Hundezüchter seit 20 Jahren
Seit 20 Jahren züchtet der Landwirt Herdenschutzhunde. “Es hat damals erste Wahrnehmungen von Wölfen in den Alpen gegeben. Interesse an Hunden hatte ich schon immer.” Rund 800 Schafe nennt Heller sein eigen. Sie dienen zur Fleischproduktion und zur Landschaftspflege. Und obwohl die Hunde keine Konfrontation mit Wölfen scheuen und ihre Herde gut bewachen, hat ihm das Raubtier trotzdem bereits Schafe gerissen. “Die Weidefläche liegt nahe eines Waldes. Dort können sich Wölfe gut verstecken und halt auch zuschlagen, wenn die Hunde nicht gerade an einem bestimmten Punkt sind. Bei Wölfen gilt: Sie sehen uns viel häufiger, als wir sie sehen.” Von direkten Konfrontationen zwischen Hunden und Wölfen kann Heller nicht berichten. “Ich weiß nur, wie im Jahre 2016 einmal meine Hunde einen Wolf in die Enge getrieben haben. Natürlich wäre der Wolf viel stärker als meine Hunde.”
“Bei den Wölfen gilt: Sie sehen uns viel häufiger als wir sie sehen. Im Wald können sie sich gut verstecken.”
Mario Heller, Schaf- und Hundezüchter
1200 Franken erhält Heller von der öffentlichen Hand pro Hund jährlich.

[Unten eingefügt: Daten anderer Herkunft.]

Lemma state_at_mono h h' st s : h `prefix_of` h' -> state_at h st s -> state_at h' st s.
Proof.
  intros Hp (Hc & Hr & Hs & H). split; [|split; [|split]]; [| | |exact H].
  - now apply (cats_at_mono h).
  - now apply (record_at_mono h).
  - now apply (snaps_at_mono h).
Qed.

Lemma handleScoreChange_runs h st s label value :
  state_at h st s ->
  runs_to (Heap.handleScoreChange label value st) h (handleScoreChange label value s).
Proof.
  intros (Hc & Hr & Hs & H1 & H2 & H3).
  unfold runs_to, Heap.handleScoreChange, Heap.bind.
  rewrite (load_record_Some _ _ _ Hr). unfold Heap.alloc, Heap.ret.
  eexists _, _. split; [reflexivity|].
  pose proof (prefix_alloc h [Heap.ORecord (<[label:=value]> (scores s))]) as Hp.
  split; [exact Hp|].
  split; [|split; [|split]]; simpl; [| | |auto].
  - now apply (cats_at_mono h).
  - apply lookup_alloc.
  - now apply (snaps_at_mono h).
Qed.

Lemma handleAddCategory_runs h st s now :
  state_at h st s ->
  runs_to (Heap.handleAddCategory now st) h (handleAddCategory now s).
Proof.
  intros Hst. pose proof Hst as (Hc & Hr & Hs & H1 & H2 & H3).
  unfold runs_to, Heap.handleAddCategory, handleAddCategory.
  rewrite H1, H2.
  destruct (JsString.truthy (JsString.trim (customLabel s))); simpl.
  2:{ exists st, h. split; [reflexivity|]. split; [reflexivity | exact Hst]. }
  destruct Hc as (elems & Hl & Hcs).
  unfold Heap.bind at 1. rewrite (load_array_Some _ _ _ Hl).
  unfold Heap.bind at 1. rewrite (load_categories_Some _ _ _ Hcs).
  destruct (label_exists _ _).
  { exists st, h. split; [reflexivity|]. split; [reflexivity | exact Hst]. }
  set (newCat := newCat_of now _ _).
  set (h1 := h ++ [Heap.OCategory newCat]).
  set (h2 := h1 ++ [Heap.OArray (elems ++ [length h])]).
  assert (Hp1 : h `prefix_of` h1) by apply prefix_alloc.
  assert (Hp2 : h1 `prefix_of` h2) by apply prefix_alloc.
  assert (Hp12 : h `prefix_of` h2) by (transitivity h1; assumption).
  assert (Hnew : cat_at h2 (length h) newCat).
  { apply (cat_at_mono h1); [exact Hp2|]. apply lookup_alloc. }
  unfold Heap.bind at 1. unfold Heap.alloc at 1.
  unfold Heap.bind at 1. unfold Heap.alloc at 1. fold h1. fold h2.
  unfold Heap.bind at 1.
  rewrite (load_record_Some h2 _ (scores s));
    [|apply (record_at_mono h); [exact Hp12|exact Hr]].
  unfold Heap.bind at 1. rewrite (load_category_Some _ _ _ Hnew).
  unfold Heap.bind, Heap.alloc, Heap.ret.
  eexists _, _. split; [reflexivity|].
  set (h3 := h2 ++ _).
  assert (Hp3 : h2 `prefix_of` h3) by apply prefix_alloc.
  assert (Hp : h `prefix_of` h3) by (transitivity h2; assumption).
  split; [exact Hp|].
  split; [|split; [|split]]; simpl; [| | |auto].
  - exists (elems ++ [length h]). split.
    + apply (prefix_lookup_Some h2); [|exact Hp3]. apply lookup_alloc.
    + apply Forall2_app.
      * eapply Forall2_impl; [exact Hcs|]. intros. now apply (cat_at_mono h).
      * constructor; [|constructor]. now apply (cat_at_mono h2).
  - apply lookup_alloc.
  - now apply (snaps_at_mono h).
Qed.

Lemma filter_bool_ne (id : string) (cs : list Category) :
  List.filter (fun c => negb (String.eqb (cat_id c) id)) cs
  = filter (fun c => cat_id c <> id) cs.
Proof.
  induction cs as [|c cs IH]; [reflexivity|].
  simpl. rewrite filter_cons, IH.
  destruct (String.eqb_spec (cat_id c) id) as [E|E]; simpl.
  - now rewrite decide_False by (intros H; now apply H).
  - now rewrite decide_True.
Qed.

Lemma store_last h (o o' : Heap.object) :
  Heap.store (length h) o' (h ++ [o]) = Some (tt, h ++ [o']).
Proof.
  unfold Heap.store, Heap.heap, Heap.loc.
  rewrite decide_True by (rewrite length_app; simpl; lia).
  rewrite insert_app_r_alt by lia. now rewrite Nat.sub_diag.
Qed.

Lemma handleRemoveCategory_runs h st s id :
  state_at h st s ->
  runs_to (Heap.handleRemoveCategory id st) h (handleRemoveCategory id s).
Proof.
  intros (Hc & Hr & Hs & H1 & H2 & H3).
  destruct Hc as (elems & Hl & Hcs).
  unfold runs_to, Heap.handleRemoveCategory, handleRemoveCategory.
  unfold Heap.bind at 1. rewrite (load_array_Some _ _ _ Hl).
  destruct (filter_refs_Some h (fun c => negb (String.eqb (cat_id c) id)) _ _ Hcs)
    as (kept & Hk & Hkept).
  rewrite filter_bool_ne in Hkept.
  unfold Heap.bind at 1. rewrite Hk.
  unfold Heap.bind at 1. unfold Heap.alloc at 1.
  set (h1 := h ++ [Heap.OArray kept]).
  assert (Hp1 : h `prefix_of` h1) by apply prefix_alloc.
  unfold Heap.bind at 1.
  rewrite (load_record_Some h1 _ (scores s)) by (now apply (record_at_mono h)).
  unfold Heap.bind at 1. unfold Heap.alloc at 1.
  set (h2 := h1 ++ [Heap.ORecord (scores s)]).
  assert (Hp2 : h1 `prefix_of` h2) by apply prefix_alloc.
  assert (Hp12 : h `prefix_of` h2) by (transitivity h1; assumption).
  unfold Heap.bind at 1.
  rewrite (load_categories_Some h2 elems (categories s))
    by (eapply Forall2_impl; [exact Hcs|]; intros; now apply (cat_at_mono h)).
  assert (Hcats : forall h3, h1 `prefix_of` h3 ->
            cats_at h3 (length h) (filter (fun c => cat_id c <> id) (categories s))).
  { intros h3 Hp3. exists kept. split.
    - apply (prefix_lookup_Some h1); [|exact Hp3]. apply lookup_alloc.
    - eapply Forall2_impl; [exact Hkept|]. intros. apply (cat_at_mono h); [|assumption].
      now transitivity h1. }
  destruct (find _ (categories s)) as [cat|].
  - unfold Heap.bind at 1. unfold Heap.bind at 1.
    rewrite (load_record_Some h2 (length h1) (scores s)) by apply lookup_alloc.
    unfold h2 at 1. rewrite store_last. unfold Heap.ret.
    set (h3 := h1 ++ _).
    assert (Hp3 : h1 `prefix_of` h3) by apply prefix_alloc.
    assert (Hp : h `prefix_of` h3) by (transitivity h1; assumption).
    eexists _, _. split; [reflexivity|]. split; [exact Hp|].
    split; [|split; [|split]]; simpl; [| | |auto].
    + now apply Hcats.
    + apply lookup_alloc.
    + now apply (snaps_at_mono h).
  - unfold Heap.bind, Heap.ret.
    eexists _, _. split; [reflexivity|]. split; [exact Hp12|].
    split; [|split; [|split]]; simpl; [| | |auto].
    + now apply Hcats.
    + apply lookup_alloc.
    + now apply (snaps_at_mono h).
Qed.

(** A save runs; the new snapshot object is the head of the history
    array and stands for the values of the live state at that time. *)
Lemma handleSaveAssessment_runs h st s id date time iso :
  state_at h st s ->
  exists st' h' l,
    Heap.handleSaveAssessment id date time iso st h = Some (st', h')
    /\ h `prefix_of` h'
    /\ state_at h' st' (handleSaveAssessment id date time iso s)
    /\ Heap.newest h' st' = Some l
    /\ (length h <= l)%nat
    /\ snap_at h' l (snapshot_of id date time iso s).
Proof.
  intros (Hc & Hr & Hs & H1 & H2 & H3).
  pose proof Hc as (elems & Hl & Hcs).
  pose proof Hs as (old & Hol & Hold).
  unfold Heap.handleSaveAssessment.
  unfold Heap.bind at 1. rewrite (load_record_Some _ _ _ Hr).
  unfold Heap.bind at 1. unfold Heap.alloc at 1.
  set (h1 := h ++ [Heap.ORecord (scores s)]).
  assert (Hp1 : h `prefix_of` h1) by apply prefix_alloc.
  unfold Heap.bind at 1.
  rewrite (load_array_Some h1 _ elems) by (now apply (prefix_lookup_Some h)).
  unfold Heap.bind at 1. unfold Heap.alloc at 1.
  set (h2 := h1 ++ [Heap.OArray elems]).
  assert (Hp2 : h `prefix_of` h2) by (transitivity h1; [assumption | apply prefix_alloc]).
  unfold Heap.bind at 1. unfold Heap.alloc at 1.
  set (h3 := h2 ++ [Heap.OSnapshot _ _ _ _ _]).
  assert (Hp3 : h `prefix_of` h3) by (transitivity h2; [assumption | apply prefix_alloc]).
  unfold Heap.bind at 1.
  rewrite (load_array_Some h3 _ old) by (now apply (prefix_lookup_Some h)).
  unfold Heap.bind, Heap.alloc, Heap.ret.
  set (h4 := h3 ++ _).
  assert (Hp34 : h3 `prefix_of` h4) by apply prefix_alloc.
  assert (Hp4 : h `prefix_of` h4) by (transitivity h3; assumption).
  assert (Hsnap : snap_at h4 (length h2) (snapshot_of id date time iso s)).
  { exists (length h), (length h1). split; [|split].
    - apply (prefix_lookup_Some h3); [|exact Hp34]. apply lookup_alloc.
    - apply (prefix_lookup_Some h1); [apply lookup_alloc|].
      transitivity h2; [apply prefix_alloc|]. transitivity h3; [apply prefix_alloc|assumption].
    - exists elems. split.
      + apply (prefix_lookup_Some h2); [apply lookup_alloc|].
        transitivity h3; [apply prefix_alloc|assumption].
      + eapply Forall2_impl; [exact Hcs|]. intros. now apply (cat_at_mono h). }
  exists (Heap.mkRefs (Heap.categories st) (Heap.scores st) (Heap.customLabel st)
            (Heap.customDescription st) (length h3) (Some id)), h4, (length h2).
  split; [reflexivity|]. split; [exact Hp4|].
  split; [|split; [|split]].
  - split; [|split; [|split]]; simpl; [| | |auto].
    + now apply (cats_at_mono h).
    + now apply (record_at_mono h).
    + exists (length h2 :: old). split; [apply lookup_alloc|].
      constructor; [exact Hsnap|].
      eapply Forall2_impl; [exact Hold|]. intros. now apply (snap_at_mono h).
  - unfold Heap.newest. simpl. unfold h4. now rewrite lookup_alloc.
  - unfold h2, h1. rewrite !length_app. simpl. lia.
  - exact Hsnap.
Qed.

Eine oft geäußerte Befürchtung von Vorarlberger Landwirten teilt er: “Natürlich musst du die Hunde auch außerhalb der Alpsaison halten. Bei mir geht das ja, aber wahrscheinlich nicht bei allen.”

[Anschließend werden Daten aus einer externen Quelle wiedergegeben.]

(** * GPV-gif: candidate discovery, retention and frame selection

    A shallow embedding of the core of the GPV cloud-animation service
    ([scripts/utils.py], [scripts/download_gpv.py],
    [scripts/generate_cloud_gif.py]) together with the properties its
    design document states about it.

    Conventions of the embedding.
    - Python [int] is [Z]; Python [str] is [string], read as a sequence of
      code points below 256; slices are taken on the character list.
    - A Python call either returns or raises: [py A].  [try]/[except] is
      [catch].
    - The cache directory is an association list from file names to nodes,
      in [os.listdir] order.
    - The network and the clock are inputs: a response per request, the
      current instant as an argument. *)

From Stdlib Require Import ZArith List String Ascii Bool Lia.
From Stdlib Require Import DecimalString Permutation Sorted.
Import ListNotations.

Open Scope string_scope.
Open Scope list_scope.
Open Scope Z_scope.

Infix "+++" := String.append (right associativity, at level 60).

(** ** Python results *)

Inductive exn : Type :=
| ValueError
| IndexError
| OverflowError
| OSError
| Timeout
| HTTPError
| RequestException.

Inductive py (A : Type) : Type :=
| Ret (a : A)
| Raise (e : exn).

Arguments Ret {A} a.
Arguments Raise {A} e.

Definition bind {A B : Type} (m : py A) (k : A -> py B) : py B :=
  match m with
  | Ret a => k a
  | Raise e => Raise e
  end.

Notation "x <- m ;; k" := (bind m (fun x => k))
  (at level 61, m at next level, right associativity).

Definition exn_eqb (a b : exn) : bool :=
  match a, b with
  | ValueError, ValueError | IndexError, IndexError
  | OverflowError, OverflowError | OSError, OSError
  | Timeout, Timeout | HTTPError, HTTPError
  | RequestException, RequestException => true
  | _, _ => false
  end.

(** [try: m except (e1, e2, ...): return dflt] *)
Definition catch {A : Type} (handled : list exn) (m : py A) (dflt : A) : py A :=
  match m with
  | Ret a => Ret a
  | Raise e => if existsb (exn_eqb e) handled then Ret dflt else Raise e
  end.

(** ** Strings *)

Definition chars (s : string) : list ascii := list_ascii_of_string s.

(** [s[a:b]] for [0 <= a <= b]; Python clips a slice to the string. *)
Definition slice (a b : nat) (l : list ascii) : list ascii :=
  firstn (b - a) (skipn a l).

Fixpoint starts_with (l p : list ascii) {struct p} : bool :=
  match p, l with
  | [], _ => true
  | c :: p', d :: l' => Ascii.eqb c d && starts_with l' p'
  | _ :: _, [] => false
  end.

Definition startswith (s p : string) : bool := starts_with (chars s) (chars p).

Definition endswith (s p : string) : bool :=
  starts_with (rev (chars s)) (rev (chars p)).

(** *** [int(str)]

    CPython's [PyLong_FromString] in base 10: optional surrounding white
    space, an optional sign, then decimal digits in which single underscores
    may separate digits.  Anything else is a [ValueError], and so is a
    literal of more than 4300 digits (the default
    [sys.int_max_str_digits]). *)

Definition is_space (c : ascii) : bool :=
  let n := N_of_ascii c in
  ((9 <=? n) && (n <=? 13) || (n =? 32) || (n =? 133) || (n =? 160))%N.

Definition digit_val (c : ascii) : option Z :=
  let n := N_of_ascii c in
  if ((48 <=? n) && (n <=? 57))%N then Some (Z.of_N n - 48) else None.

Kein Problem für Touristen
Dass die Herdenschutzhunde ein Problem für den Tourismus seien, kann er jedoch nicht bestätigen. Ein großes Problem wird aus Sicht des Schaf- und Hundezüchters der Wolf. “Es führt kein Weg daran vorbei, dass die Wolfspopulation reguliert gehört. Und es kann auch nicht sein, dass bis zur erlaubten Entnahme von Problemwölfen ein Behördenmarathon absolviert werden muss.” Die Wölfe würden sich in der Schweiz explosionsartig vermehren. Dem müsse man entgegentreten.